Practice Mindfulness

Practice: Your Journey to Mindfulness

If you recently participated in our free 30-day meditation challenge during the month of June, then you are well on your way to building and sustaining a daily home meditation practice.
And in our true fashion, we are here to continue helping you grow and continue that practice. Completing the 30-day challenge is not the end – in fact, it is truly just the beginning.

Follow these tips below to ensure that you maintain your home meditation practice – even if each day doesn’t quite look the same:

    01. Make it a non-negotiable part of your routine: There are certain things that we do upon waking to start our days. Meditation can definitely be added to this list. Whether it’s a 5-minute meditation while you’re still laying in bed, or you actually get up and sit on your mat or cushion for a few minutes; think of it as something that’s just as important as brushing your teeth.

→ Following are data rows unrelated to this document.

(* ===== verification/PageArena.v ===== *)
(** * The image arena as a list of images

    What [page-images] holds: a header and one frame per image, in slots of equal
    size.  Reading a slot yields the image, and the scan of [open] over an arena
    that was cut anywhere finds exactly the images that are still complete. *)
From S2P Require Import Prelude StdCollections Ids Crc Store Fs Shards PageIo PageDependency PageImage PageMapFile PageStore.

Local Open Scope Z_scope.
Local Open Scope seer_scope.

(** An image, less its position. *)
Record Img := { g_key : PageKey; g_deps : PageDependencies; g_page : bytes }.

Definition slot_offset (pb : Z) (i : nat) : Z := 40 + (84 + pb) * Z.of_nat i.

Lemma is_image_offset_iff off pb :
  is_u32 pb → is_image_offset off pb = true ↔ ∃ i, off = slot_offset pb i.
Proof.
  intros Hpb. unfold is_image_offset, slot_offset. rewrite page_image_bytes_u32 by done.
  assert (0 < 84 + pb) as Hp by ps_lia. split.
  - intros [H1 H2]%andb_prop. bool_to_prop. exists (Z.to_nat ((off - 40) / (84 + pb))).
    pose proof (Z.div_mod (off - 40) (84 + pb)) as Hd. change (Z.of_nat IMAGE_FILE_HEADER_SIZE) with 40 in *.
    rewrite Z2Nat.id; [nia|]. apply Z.div_pos; lia.
  - intros [i ->]. apply andb_true_intro. change (Z.of_nat IMAGE_FILE_HEADER_SIZE) with 40. split.
    + apply Z.leb_le. nia.
    + apply Z.eqb_eq. replace (40 + (84 + pb) * Z.of_nat i - 40) with (Z.of_nat i * (84 + pb)) by ring.
      apply Z.mod_mul. lia.
Qed.

Lemma slot_offset_inj pb i j : is_u32 pb → slot_offset pb i = slot_offset pb j → i = j.
Proof. unfold slot_offset. intros Hpb E. assert (0 < 84 + pb) by ps_lia. nia. Qed.

Lemma slot_offset_mono pb i j : is_u32 pb → (i ≤ j)%nat → slot_offset pb i ≤ slot_offset pb j.
Proof. unfold slot_offset. intros Hpb Hij. assert (0 < 84 + pb) by ps_lia. nia. Qed.

Lemma slot_offset_S pb i : slot_offset pb (S i) = slot_offset pb i + (84 + pb).
Proof. unfold slot_offset. lia. Qed.

Section arena.
Context `{Crc32c}.
Variables (store : bytes) (pb : Z).
Implicit Types (imgs : list Img) (g : Img) (fs : Fs).

Definition frame_of (i : nat) g : bytes := image_frame store (g_key g) (slot_offset pb i) pb (g_deps g) (g_page g).

Definition location_of (i : nat) g : ImageLocation :=
  {| il_offset := slot_offset pb i;
     il_checksum := frame_checksum store (g_key g) (slot_offset pb i) pb (g_deps g) (g_page g) |}.

Definition metadata_of (i : nat) g : PageImageMetadata :=
  image_metadata store (g_key g) (slot_offset pb i) pb (g_deps g) (g_page g).

(** A slot is only written where the system can seek. *)
Definition wf_img (i : nat) g : Prop :=
  wf_image store (g_key g) (slot_offset pb i) pb (g_deps g) ∧ len (g_page g) = pb ∧ slot_offset pb i < 2 ^ 63.

Definition wf_imgs imgs : Prop := ∀ i g, imgs !! i = Some g → wf_img i g.

Definition frames imgs : bytes := concat (imap frame_of imgs).
Definition arena imgs : bytes := encode_file_header store pb ++ frames imgs.

Hypothesis Hstore : wf_incarnation store.
Hypothesis Hpb : is_u32 pb.
Hypothesis Hpb0 : pb ≠ 0.

Lemma wf_imgs_snoc imgs g : wf_imgs (imgs ++ [g]) ↔ wf_imgs imgs ∧ wf_img (length imgs) g.
Proof.
  unfold wf_imgs. split.
  - intros Hw. split; [intros i x Hi; apply Hw; by apply lookup_app_l_Some|].
    apply Hw. by rewrite lookup_app_r, Nat.sub_diag by lia.
  - intros [Hw Hg] i x [Hi|[Hl Hi]]%lookup_app_Some; [by apply Hw|].
    apply list_lookup_singleton_Some in Hi as [Hi <-]. by replace i with (length imgs) by lia.
Qed.

Lemma wf_imgs_take n imgs : wf_imgs imgs → wf_imgs (take n imgs).
Proof. intros Hw i g [Hi _]%lookup_take_Some. by apply Hw. Qed.

Lemma frames_snoc imgs g : frames (imgs ++ [g]) = frames imgs ++ frame_of (length imgs) g.
Proof. unfold frames. rewrite imap_app, concat_app. cbn. by rewrite Nat.add_0_r, app_nil_r. Qed.

Lemma arena_snoc imgs g : arena (imgs ++ [g]) = arena imgs ++ frame_of (length imgs) g.
Proof. unfold arena. by rewrite frames_snoc, app_assoc. Qed.

Lemma length_frame i g : wf_img i g → Z.of_nat (length (frame_of i g)) = 84 + pb.
Proof.
  intros (_ & Hl & _). unfold frame_of. rewrite length_image_frame by apply Hstore. unfold len in Hl. lia.
Qed.

Lemma arena_nil : arena [] = encode_file_header store pb.
Proof. unfold arena. apply app_nil_r. Qed.

Lemma length_arena imgs : wf_imgs imgs → Z.of_nat (length (arena imgs)) = slot_offset pb (length imgs).
Proof.
  induction imgs as [|g imgs IH] using rev_ind.
  - intros _. rewrite arena_nil, length_file_header by apply Hstore. unfold slot_offset. cbn [length]. lia.
  - intros [Hw Hg]%wf_imgs_snoc. rewrite arena_snoc, length_app, Nat2Z.inj_add, (length_frame _ _ Hg), (IH Hw).
    rewrite length_app. cbn. unfold slot_offset. lia.
Qed.

(** The slot of an image within the arena. *)
Lemma arena_split imgs i g :
  imgs !! i = Some g → ∃ rest, arena imgs = arena (take i imgs) ++ frame_of i g ++ rest.
Proof.
  intros Hi. exists (concat (imap (λ n, frame_of (length (take (S i) imgs) + n)) (drop (S i) imgs))).
  rewrite <-(take_drop (S i) imgs) at 1. unfold arena, frames. rewrite imap_app, concat_app.
  rewrite (take_S_r _ _ _ Hi). fold (frames (take i imgs ++ [g])). rewrite frames_snoc.
  assert (length (take i imgs) = i) as -> by (apply length_take_le; apply lookup_lt_Some in Hi; lia).
  by rewrite <-!app_assoc.
Qed.

Lemma slice_arena imgs i g tail :
  wf_imgs imgs → imgs !! i = Some g →
  slice (arena imgs ++ tail) (Z.to_nat (slot_offset pb i)) (Z.to_nat (84 + pb)) = Some (frame_of i g).
Proof.
  intros Hw Hi. destruct (arena_split imgs i g Hi) as [rest ->]. rewrite <-!app_assoc.
  pose proof (length_arena _ (wf_imgs_take i _ Hw)) as Hl.
  rewrite length_take_le in Hl by (apply lookup_lt_Some in Hi; lia).
  rewrite (slice_app_skip _ _ _ _ _ eq_refl) by lia.
  apply slice_app_here; [lia|]. pose proof (length_frame _ _ (Hw _ _ Hi)). lia.
Qed.

(** Cutting an arena leaves complete images and a strict prefix of the next. *)
Lemma arena_cut imgs n :
  wf_imgs imgs → (40 ≤ n)%nat →
  ∃ k tail, take n (arena imgs) = arena (take k imgs) ++ tail ∧
    (k = length imgs ∧ tail = [] ∨ ∃ g m, imgs !! k = Some g ∧ tail = take m (frame_of k g) ∧ (m < length (frame_of k g))%nat).
Proof.
  intros Hw Hn. induction imgs as [|g imgs IH] using rev_ind.
  - exists 0%nat, []. rewrite take_nil, arena_nil, app_nil_r. split; [|by left].
    apply take_ge. by rewrite length_file_header by apply Hstore.
  - apply wf_imgs_snoc in Hw as [Hw Hg]. rewrite arena_snoc. destruct (decide (n < length (arena imgs)))%nat as [Hlt|Hge].
    + rewrite take_app_le by lia. destruct (IH Hw) as (k & tail & -> & Hk). exists k, tail.
      destruct Hk as [[-> ->]|(g' & m & Hg' & Hm)].
      * rewrite take_app_length, firstn_all. split; [done|]. right.
        exists g, 0%nat. rewrite lookup_app_r, Nat.sub_diag by lia. split_and!; [done..|].
        pose proof (length_frame _ _ Hg). ps_lia.
      * pose proof (lookup_lt_Some _ _ _ Hg') as Hlk. rewrite take_app_le by lia. split; [done|]. right.
        exists g', m. split; [by apply lookup_app_l_Some|done].
    + rewrite take_app_ge by lia. set (m := (n - length (arena imgs))%nat).
      destruct (decide (m < length (frame_of (length imgs) g)))%nat as [Hm|Hm].
      * exists (length imgs), (take m (frame_of (length imgs) g)). rewrite take_app_length. split; [done|]. right.
        exists g, m. by rewrite lookup_app_r, Nat.sub_diag by lia.
      * exists (length (imgs ++ [g])), []. rewrite take_ge by lia. rewrite firstn_all, arena_snoc, app_nil_r.
        split; [done|by left].
Qed.

(** ** Reading *)
Lemma read_at_cases off slot fs fs' r :
  read_at off slot fs = (fs', r) →
  fs_files fs' = fs_files fs ∧
  ∀ fr, r = Ok fr → off < 2 ^ 63 ∧ ∃ f, BTreeMap.get IMAGE_FILE (fs_files fs) = Some f ∧
    slice (f_bytes f) (Z.to_nat off) (Z.to_nat slot) = Some fr.
Proof.
  unfold read_at, seek, ps_io, read_exact.
  destruct (fs_check fs) as [fs1 [[]|e]] eqn:E1; apply fs_check_files in E1; cbn; [|by intros [= <- <-]].
  destruct (off <? 2 ^ 63) eqn:Eo; bool_to_prop; cbn; [|by intros [= <- <-]].
  destruct (fs_read IMAGE_FILE fs1) as [fs2 r2] eqn:E2. apply fs_read_cases in E2 as [E2 Hr].
  rewrite E1 in E2. destruct r2 as [bs|e]; cbn; [|by intros [= <- <-]].
  destruct Hr as (f & Hf & ->). rewrite E1 in Hf.
  destruct (slice _ _ _) as [x|] eqn:Es; cbn; intros [= <- <-]; split; try done. intros fr [= <-]. eauto.
Qed.

Lemma read_at_ok off slot fs f fr :
  fs_faults fs = [] → off < 2 ^ 63 → BTreeMap.get IMAGE_FILE (fs_files fs) = Some f →
  slice (f_bytes f) (Z.to_nat off) (Z.to_nat slot) = Some fr → read_at off slot fs = (fs, Ok fr).
Proof.
  intros Hn Ho Hf Hs. unfold read_at, seek, ps_io, read_exact. rewrite fs_check_ok by done.
  rewrite (proj2 (Z.ltb_lt _ _)) by done. cbn. rewrite (fs_read_ok _ _ _ Hn Hf). cbn. by rewrite Hs.
Qed.

Lemma decode_slot i g : wf_img i g → decode_image (frame_of i g) store pb = Ok (metadata_of i g, g_page g).
Proof. intros (Hw & Hl & _). exact (decode_image_frame _ _ _ _ _ _ Hw Hl). Qed.

Section file.
Variables (imgs : list Img) (tail : bytes) (f : File).
Hypothesis Himgs : wf_imgs imgs.
Hypothesis Hbytes : f_bytes f = arena imgs ++ tail.

Definition entry_of (i : nat) g : PageMapEntry := {| me_key := g_key g; me_image := location_of i g |}.

(** What a successful check of a map entry means. *)
Lemma check_reference_cases e1 e2 entry fs fs' r :
  BTreeMap.get IMAGE_FILE (fs_files fs) = Some f →
  check_reference e1 e2 store pb (84 + pb) (slot_offset pb (length imgs)) entry fs = (fs', r) →
  fs_files fs' = fs_files fs ∧
  ∀ md, r = Ok md → ∃ i g, imgs !! i = Some g ∧ entry = entry_of i g ∧ md = metadata_of i g.
Proof.
  intros Hf. unfold check_reference. destruct (is_image_offset _ pb) eqn:Eo; cbn [negb]; [|by intros [= <- <-]].
  apply is_image_offset_iff in Eo as [i Ei]; [|done]. rewrite Ei.
  destruct (_ <? _) eqn:Eb; bool_to_prop; [by intros [= <- <-]|].
  destruct (read_at _ _ fs) as [fs1 [fr|e]] eqn:Er; apply read_at_cases in Er as [Hfs Hr]; [|by intros [= <- <-]].
  destruct (Hr fr eq_refl) as (Hlt & f' & Hf' & Hs). replace f' with f in Hs by congruence. rewrite Hbytes in Hs.
  rewrite Z.mod_small in Eb by (unfold slot_offset in *; ps_lia).
  destruct (lookup_lt_is_Some_2 imgs i) as [g Hg].
  { unfold slot_offset in Eb. assert (0 < 84 + pb) by ps_lia. nia. }
  rewrite (slice_arena imgs i g tail Himgs Hg) in Hs. injection Hs as <-.
  rewrite (decode_slot i g (Himgs _ _ Hg)). cbn [fst metadata_of image_metadata im_key im_location il_checksum].
  case_bool_decide as Hk; cbn [negb]; [|by intros [= <- <-]].
  destruct (_ =? _) eqn:Ec; bool_to_prop; cbn [negb]; intros [= <- <-]; (split; [done|]); [|done].
  intros md [= <-]. exists i, g. split_and!; [done| |done].
  destruct entry as [key [o c]]. unfold entry_of, location_of. cbn in *. congruence.
Qed.

Lemma check_reference_ok e1 e2 i g fs :
  fs_faults fs = [] → BTreeMap.get IMAGE_FILE (fs_files fs) = Some f → imgs !! i = Some g →
  check_reference e1 e2 store pb (84 + pb) (slot_offset pb (length imgs)) (entry_of i g) fs = (fs, Ok (metadata_of i g)).
Proof.
  intros Hn Hf Hg. pose proof (Himgs _ _ Hg) as (Hwi & _ & Hlt). unfold check_reference. cbn [entry_of me_key me_image location_of il_offset il_checksum].
  rewrite (proj2 (is_image_offset_iff _ _ Hpb)) by eauto. cbn [negb]. pose proof (lookup_lt_Some _ _ _ Hg) as Hil.
  rewrite Z.mod_small by (unfold slot_offset in *; ps_lia).
  rewrite (proj2 (Z.ltb_ge _ _)) by (unfold slot_offset; assert (0 < 84 + pb) by ps_lia; nia).
  rewrite (read_at_ok _ _ _ f (frame_of i g)); [|done..|rewrite Hbytes; by apply slice_arena].
  rewrite (decode_slot i g (Himgs _ _ Hg)). cbn [fst metadata_of image_metadata im_key im_location il_checksum].
  by rewrite bool_decide_eq_true_2, Z.eqb_refl by done.
Qed.

(** ** The scan

    The tail is nothing, or less than a frame of the next image. *)
Definition torn : Prop :=
  tail = [] ∨ ∃ g m, wf_img (length imgs) g ∧ tail = take m (frame_of (length imgs) g) ∧
    (0 < m < length (frame_of (length imgs) g))%nat.

Definition tail_offset : option Z :=
  match tail with [] => None | _ => Some (slot_offset pb (length imgs)) end.

Lemma scan_end fs fuel :
  fs_faults fs = [] → BTreeMap.get IMAGE_FILE (fs_files fs) = Some f → torn →
  scan_images (S fuel) store pb (84 + pb) (len (f_bytes f)) (slot_offset pb (length imgs)) fs =
    (fs, Ok (slot_offset pb (length imgs), tail_offset)).
Proof.
  intros Hn Hf Ht. pose proof (length_arena imgs Himgs) as Hl.
  assert (len (f_bytes f) = slot_offset pb (length imgs) + len tail) as Hlen.
  { rewrite Hbytes, len_app. unfold len at 1. lia. }
  cbn [scan_images]. rewrite Hlen. destruct Ht as [Ht|(g & m & Hg & Htl & Hm)].
  { unfold tail_offset. rewrite Ht. by rewrite (proj2 (Z.leb_le _ _)) by (unfold len; cbn; lia). }
  pose proof (length_frame _ _ Hg) as Hfl. assert (length tail = m) as Hlm by (rewrite Htl; apply length_take_le; lia).
  assert (tail_offset = Some (slot_offset pb (length imgs))) as -> by (unfold tail_offset; by destruct tail; [cbn in Hlm; lia|]).
  rewrite (proj2 (Z.leb_gt _ _)) by (unfold len; lia).
  replace (slot_offset pb (length imgs) + len tail - slot_offset pb (length imgs)) with (Z.of_nat m) by (unfold len; lia).
  destruct (Z.of_nat m <? Z.of_nat PAGE_IMAGE_HEADER_SIZE) eqn:E80; bool_to_prop; [done|].
  rewrite (proj2 (Z.ltb_lt _ _)) by lia. pose proof Hg as (Hw & Hpl & Hlt).
  assert (length (image_head store (g_key g) (slot_offset pb (length imgs)) pb (g_deps g)) = 80%nat) as Hh
    by apply length_image_head, Hstore.
  rewrite (read_at_ok _ _ _ f (image_head store (g_key g) (slot_offset pb (length imgs)) pb (g_deps g))); [|done..|].
  - rewrite <-(app_nil_r (image_head _ _ _ _ _)). by rewrite decode_image_header_encode.
  - rewrite Hbytes, (slice_app_skip _ _ _ _ _ eq_refl) by lia. apply slice_Some. rewrite Hlm. split; [ps_lia|].
    replace (_ - _)%nat with 0%nat by lia. rewrite drop_0, Htl, take_take, Nat.min_l by ps_lia.
    unfold frame_of, image_frame. cbv zeta. rewrite <-!app_assoc. symmetry. apply take_app_length'. rewrite Hh. ps_lia.
Qed.

Lemma scan_images_ok fs k fuel :
  fs_faults fs = [] → BTreeMap.get IMAGE_FILE (fs_files fs) = Some f → torn →
  (k ≤ length imgs)%nat → (length imgs - k < fuel)%nat →
  scan_images fuel store pb (84 + pb) (len (f_bytes f)) (slot_offset pb k) fs =
    (fs, Ok (slot_offset pb (length imgs), tail_offset)).
Proof.
  intros Hn Hf Ht. revert k. induction fuel as [|fuel IH]; intros k Hk Hfu; [lia|].
  destruct (decide (k = length imgs)) as [->|Hne]; [by apply scan_end|].
  destruct (lookup_lt_is_Some_2 imgs k) as [g Hg]; [lia|]. pose proof (Himgs _ _ Hg) as Hw.
  cbn [scan_images]. pose proof (length_arena imgs Himgs) as Hl.
  assert (slot_offset pb k + (84 + pb) ≤ len (f_bytes f)) as Hle.
  { rewrite Hbytes, len_app. pose proof (len_nonneg tail). unfold len at 1. rewrite Hl. unfold slot_offset.
    assert (0 < 84 + pb) by ps_lia. nia. }
  rewrite (proj2 (Z.leb_gt _ _)) by ps_lia. cbv zeta.
  rewrite (proj2 (Z.ltb_ge _ (Z.of_nat PAGE_IMAGE_HEADER_SIZE))) by ps_lia.
  rewrite (proj2 (Z.ltb_ge _ (84 + pb))) by lia.
  rewrite (read_at_ok _ _ _ f (frame_of k g)); [|done|apply Hw|done|rewrite Hbytes; by apply slice_arena].
  rewrite decode_slot by done. cbn [fst metadata_of image_metadata im_location il_offset].
  rewrite Z.eqb_refl. cbn [negb].
  replace (slot_offset pb k + (84 + pb)) with (slot_offset pb (S k)) by (unfold slot_offset; lia).
  apply IH; lia.
Qed.
End file.
End arena.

    02. Meditation in the evening is an option: If you sleep in, are running late, or otherwise just skip your morning meditation, the evening is also a great option to fit it in. You can do it immediately after your work day to re-center, or as you wind down for the evening and prepare for sleep.

    03. Meditation and mindfulness practice can be fit into other daily tasks: Even if you haven’t quite adapted the routine of a traditional meditation practice yet, mindfulness can be fit into our daily tasks in ways that start to feel meditative. For example, start becoming more aware and conscious throughout tasks such as cooking, outdoor walks, exercising, etc. By noticing the small details of sights, colours, sounds, music, temperature, and noticing our thoughts and the way our bodies feel while executing these tasks, a practice of mindfulness is introduced.

    04. Meditation can be done in varying lengths: Don’t always think of meditation as something that must be done for 20 or 30 minutes. Taking the opportunity for a 5-minute morning meditation, or even a 1-minute mindfulness break at your desk, starts to add great benefit to your day and eventually to your life.

    05. Accept that meditating in complete silence may be difficult: If you are trying to meditate in silence, but it’s not allowing you to focus or remain present, then try another method such a guided meditation or some light music. Meditating in silence is always something we will recommend (for multiple reasons), however some days it may not feel possible. On those days, don’t allow yourself to feel like a complete failure. Simply use a tool for guidance and sustain your practice.

    If you start thinking of meditation as something that is enthusiastically weaved into your daily life, rather than a mundane task that you must prioritize, you will find it shows up much more naturally. Remember, meditation can be done conveniently in your own space and time – we are just here to guide you on your journey and provide you with tips and how-to’s. All you need is the desire to start living a more mindful lifestyle and tuning in every day.